Required action:
Provide the count of lines below where "Hrows" occurs, with no other output.

Supplied data:
(** C5.  On a frame none of whose lower-cased labels is one
    of the four names, the column that contributes is the first one with a
    string that is not blank, and the names extracted are the strings of
    that column that are not blank, in the order of the rows; a column
    whose strings are all blank is passed over. *)
Theorem extract_table_names_strings (df : DataFrame) (c : string)
    (values : list pyval) (left_cols right_cols : list (string * list pyval)) :
  well_formed df →
  (∀ n c', n ∈ priority_names → c' ∈ columns df → lower c' ≠ n) →
  frame df = left_cols ++ (c, values) :: right_cols →
  (∀ c' vs v, (c', vs) ∈ left_cols → v ∈ vs → nonblank_str v = false) →
  (∃ v, v ∈ values ∧ nonblank_str v = true) →
  _extract_table_names df = Ok (nonblank_strings values).
Proof.
  intros Hwf Hprio Hframe Hleft (v & Hv & Hnb).
  assert ((c, values) ∈ frame df) as Hc.
  { rewrite Hframe. apply elem_of_app. right. left. }
  unfold _extract_table_names.
  assert (empty df = false) as ->.
  { unfold empty. apply orb_false_iff. split; apply bool_decide_eq_false.
    - rewrite <- (well_formed_length df c values) by done.
      destruct values; [by apply elem_of_nil in Hv|done].
    - rewrite Hframe. by destruct left_cols. }
  rewrite by_priority_none.
  2:{ intros n Hn. apply lookup_column_map_None. intros c' Hc'. by apply Hprio. }
  unfold columns. rewrite Hframe, fmap_app, fmap_cons.
  rewrite (by_strings_skip df left_cols); [|done| |done].
  2:{ intros c' vs H. rewrite Hframe. apply elem_of_app. by left. }
  simpl. rewrite (tolist_elem df c values) by done. simpl.
  rewrite (nonblank_isinstance_str values v), (filter_nonblank_nonempty values v) by done.
  simpl. by rewrite filter_nonblank_strings.
Qed.

(** C5, a first column of blank strings: the first column with a string
    is [a], whose strings are all blank, and the names extracted are those
    of [b], not the empty list. *)
Lemma extract_table_names_blank_first :
  tolist blank_first_frame "a" = Ok [VStr "  "]
  ∧ existsb isinstance_str [VStr "  "] = true
  ∧ nonblank_strings [VStr "  "] = []
  ∧ _extract_table_names blank_first_frame = Ok ["x"].
Proof. by repeat split. Qed.

(** C5, at that frame. *)
Lemma extract_table_names_strings_witness :
  _extract_table_names blank_first_frame = Ok (nonblank_strings [VStr "x"]).
Proof.
  apply (extract_table_names_strings blank_first_frame "b" [VStr "x"]
           [("a", [VStr "  "])] []).
  - split.
    + apply (bool_decide_unpack (NoDup (columns blank_first_frame))). by vm_compute.
    + repeat constructor.
  - intros n c' Hn Hc'.
    unfold columns, priority_names in *. simpl in Hc'.
    repeat (apply elem_of_cons in Hc' as [->|Hc']); [..|by apply elem_of_nil in Hc'];
      repeat (apply elem_of_cons in Hn as [->|Hn]);
      try (by apply elem_of_nil in Hn); by vm_compute.
  - reflexivity.
  - intros c' vs v Hc' Hv. apply list_elem_of_singleton in Hc' as [= -> ->].
    by apply list_elem_of_singleton in Hv as ->.
  - exists (VStr "x"). split; [left|reflexivity].
Defined.

(** ** The rows of the schema *)

Lemma column_at_elem (df : DataFrame) (n : nat) (c : string) :
  column_at df n = Some c → ∃ vs, (c, vs) ∈ frame df.
Proof.
  unfold column_at, columns. intros H.
  apply list_elem_of_lookup_2, list_elem_of_fmap in H as ([c' vs] & -> & Hin).
  by exists vs.
Qed.

Lemma cell_text_ok (df : DataFrame) (col : option string) (i : nat) :
  well_formed df → (∀ c, col = Some c → ∃ vs, (c, vs) ∈ frame df) → i < nrows df →
  ∃ t, cell_text df col i = Ok t.
Proof.
  intros Hwf Hcol Hi. unfold cell_text. destruct col as [c|]; [|by eexists].
  destruct (nonempty c); [|by eexists].
  destruct (Hcol c eq_refl) as [vs Hin].
  destruct (lookup_lt_is_Some_2 vs i) as [v Hv].
  { by rewrite (well_formed_length df c vs). }
  rewrite (cell_elem df c vs i v) by done. by eexists.
Qed.

Lemma describe_loop_spec (df : DataFrame) (col_name : string) (cells : list pyval) :
  well_formed df → (col_name, cells) ∈ frame df →
  ∀ (rest : list pyval) (i : nat) (rows : list column_info),
    drop i cells = rest →
    ∃ more,
      describe_loop df col_name (column_at df 1) (column_at df 2)
        (seq i (length rest)) rows = Ok (rows ++ more)
      ∧ name <$> more = before_marker (name_of_cell <$> rest)
      ∧ cid <$> more = seq i (length more)
      ∧ Forall (row_of_frame df) more.
Proof.
  intros Hwf Hin. induction rest as [|v rest IH]; intros i rows Hdrop.
  { exists []. by rewrite app_nil_r. }
  assert (cells !! i = Some v) as Hi.
  { rewrite <- (Nat.add_0_r i), <- lookup_drop, Hdrop. done. }
  assert (i < nrows df) as Hlt.
  { rewrite <- (well_formed_length df col_name cells) by done.
    by eapply lookup_lt_Some. }
  cbn [length seq describe_loop].
  rewrite (cell_elem df col_name cells i v) by done. cbn [rbind].
  cbn [fmap list_fmap before_marker].
  destruct (ends_columns (name_of_cell v)) eqn:Hend.
  { exists []. by rewrite app_nil_r. }
  destruct (cell_text_ok df (column_at df 1) i Hwf) as [t Ht];
    [intros c; apply column_at_elem|done|].
  destruct (cell_text_ok df (column_at df 2) i Hwf) as [cm Hcm];
    [intros c; apply column_at_elem|done|].
  rewrite Ht, Hcm. cbn [rbind].
  destruct (IH (S i) (rows ++ [{| cid := i; name := name_of_cell v;
                                  type := default "" t; comment := cm;
                                  nullable := true; pk := false;
                                  default_value := None |}]))
    as (more & Hloop & Hnames & Hcids & Hrows).
  { rewrite (drop_S cells v i) in Hdrop by done. by injection Hdrop. }
  eexists (_ :: more). split_and!.
  - by rewrite Hloop, <- app_assoc.
  - by rewrite fmap_cons, Hnames.
  - by rewrite fmap_cons, Hcids.
  - constructor; [|done]. unfold row_of_frame. simpl. by rewrite Ht, Hcm.
Qed.

Lemma name_of_cell_trimmed (v : pyval) : name_of_cell v = trimmed_name v.
Proof. by destruct v. Qed.

Lemma ends_columns_sentinel (n : string) : ends_columns n = sentinel n.
Proof.
  unfold ends_columns. destruct n as [|c n]; [done|].
  cbn [nonempty negb orb startswith sentinel].
  case_decide as Hc.
  - rewrite bool_decide_eq_true_2 by done. by destruct n.
  - rewrite bool_decide_eq_false_2; [done|]. by intros ->.
Qed.

(** The names before the marker are the longest prefix of the names
    without a name that ends the columns. *)
Lemma before_marker_take (names : list string) :
  before_marker names = take (length (before_marker names)) names
  ∧ Forall (λ n, ends_columns n = false) (before_marker names)
  ∧ (∀ n, names !! length (before_marker names) = Some n → ends_columns n = true).
Proof.
  induction names as [|n names (IH1 & IH2 & IH3)]; [done|].
  cbn [before_marker]. destruct (ends_columns n) eqn:Hn.
  - split_and!; [done|done|]. by intros n' [= <-].
  - cbn [length take lookup list_lookup]. split_and!.
    + by rewrite <- IH1.
    + by constructor.
    + done.
Qed.

(** C6.  The rows of the schema are read off the frame in order: their
    names are the trimmed names in the cells of the first column (a cell
    without a value has the empty name) up to, and without, the first
    one that is empty after trimming or begins with a hash; that row and
    all that follow are dropped.  The rows are numbered from 0, and each
    has [nullable] true, [pk] false and no default value.  The frame of
    the example gives the two rows of [id] and [name]; so does a frame
    whose names must be trimmed and whose third name has no value, and a
    blank name in the second row leaves the first row only. *)
Theorem schema_of_frame_spec (df : DataFrame) :
  well_formed df →
  (∃ rows,
     schema_of_frame df = Ok rows
     ∧ name <$> rows = trimmed_name <$> take (length rows) (name_cells df)
     ∧ Forall (λ r, sentinel (name r) = false) rows
     ∧ (∀ v, name_cells df !! length rows = Some v → sentinel (trimmed_name v) = true)
     ∧ cid <$> rows = seq 0 (length rows)
     ∧ Forall (row_of_frame df) rows)
  ∧ schema_of_frame describe_frame
    = Ok [ {| cid := 0; name := "id"; type := "int"; comment := Some "";
              nullable := true; pk := false; default_value := None |};
           {| cid := 1; name := "name"; type := "string"; comment := Some "";
              nullable := true; pk := false; default_value := None |} ]
  ∧ schema_of_frame untrimmed_frame
    = Ok [ {| cid := 0; name := "id"; type := "int"; comment := None;
              nullable := true; pk := false; default_value := None |};
           {| cid := 1; name := "name"; type := "string"; comment := None;
              nullable := true; pk := false; default_value := None |} ]
  ∧ schema_of_frame blank_name_frame
    = Ok [ {| cid := 0; name := "id"; type := "int"; comment := None;
              nullable := true; pk := false; default_value := None |} ].
Proof.
  intros Hwf. split; [|by split_and!].
  assert (∃ rows,
            schema_of_frame df = Ok rows
            ∧ name <$> rows = before_marker (name_of_cell <$> name_cells df)
            ∧ cid <$> rows = seq 0 (length rows)
            ∧ Forall (row_of_frame df) rows) as (rows & Hs & Hnames & Hcid & Hrows).
  { unfold schema_of_frame, name_cells, empty.
    destruct (frame df) as [|[col_name cells] cols] eqn:Hframe.
    { exists []. by rewrite orb_true_r. }
    assert ((col_name, cells) ∈ frame df) as Hin by (rewrite Hframe; left).
    pose proof (well_formed_length df col_name cells Hwf Hin) as Hlen.
    destruct (decide (nrows df = 0)) as [Hz|Hnz].
    { rewrite bool_decide_eq_true_2 by done. exists []. simpl.
      rewrite Hz in Hlen. by destruct cells. }
    rewrite bool_decide_eq_false_2 by done. simpl.
    unfold column_at at 1, columns. rewrite Hframe. simpl.
    destruct (describe_loop_spec df col_name cells Hwf Hin cells 0 [])
      as (rows & Hloop & Hrest); [done|].
    exists rows. by rewrite <- Hlen, Hloop. }
  exists rows. split; [done|].
  destruct (before_marker_take (name_of_cell <$> name_cells df)) as (Ht & Hall & Hnext).
  rewrite <- Hnames in Ht, Hall, Hnext. rewrite length_fmap in Ht, Hnext.
  split_and!; [| | |done|done].
  - rewrite Ht, fmap_take. f_equal. apply list_fmap_ext.
    intros i v _. apply name_of_cell_trimmed.
  - apply Forall_fmap in Hall. eapply Forall_impl; [exact Hall|].
    intros r Hr. cbn in Hr. by rewrite <- ends_columns_sentinel.
  - intros v Hv. rewrite <- name_of_cell_trimmed, <- ends_columns_sentinel.
    apply Hnext. by rewrite list_lookup_fmap, Hv.
Qed.

(** C6, at the frame with names to trim. *)
Lemma schema_of_frame_witness :
  (∃ rows,
     schema_of_frame untrimmed_frame = Ok rows
     ∧ name <$> rows = trimmed_name <$> take (length rows) (name_cells untrimmed_frame)
     ∧ Forall (λ r, sentinel (name r) = false) rows
     ∧ (∀ v, name_cells untrimmed_frame !! length rows = Some v →
          sentinel (trimmed_name v) = true)
     ∧ cid <$> rows = seq 0 (length rows)
     ∧ Forall (row_of_frame untrimmed_frame) rows)
  ∧ schema_of_frame describe_frame
    = Ok [ {| cid := 0; name := "id"; type := "int"; comment := Some "";
              nullable := true; pk := false; default_value := None |};
           {| cid := 1; name := "name"; type := "string"; comment := Some "";
              nullable := true; pk := false; default_value := None |} ]
  ∧ schema_of_frame untrimmed_frame
    = Ok [ {| cid := 0; name := "id"; type := "int"; comment := None;
              nullable := true; pk := false; default_value := None |};
           {| cid := 1; name := "name"; type := "string"; comment := None;
              nullable := true; pk := false; default_value := None |} ]
  ∧ schema_of_frame blank_name_frame
    = Ok [ {| cid := 0; name := "id"; type := "int"; comment := None;
              nullable := true; pk := false; default_value := None |} ].
Proof.
  apply (schema_of_frame_spec untrimmed_frame). split.
  - apply (bool_decide_unpack (NoDup (columns untrimmed_frame))). by vm_compute.
  - repeat constructor.
Defined.

(** ** The claims about the methods *)

Section ConnectorClaims.

Variable World : Type.
Variable connect_world : World → result unit * World.
Variable execute_world : string → World → result DataFrame * World.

Expected answer:
2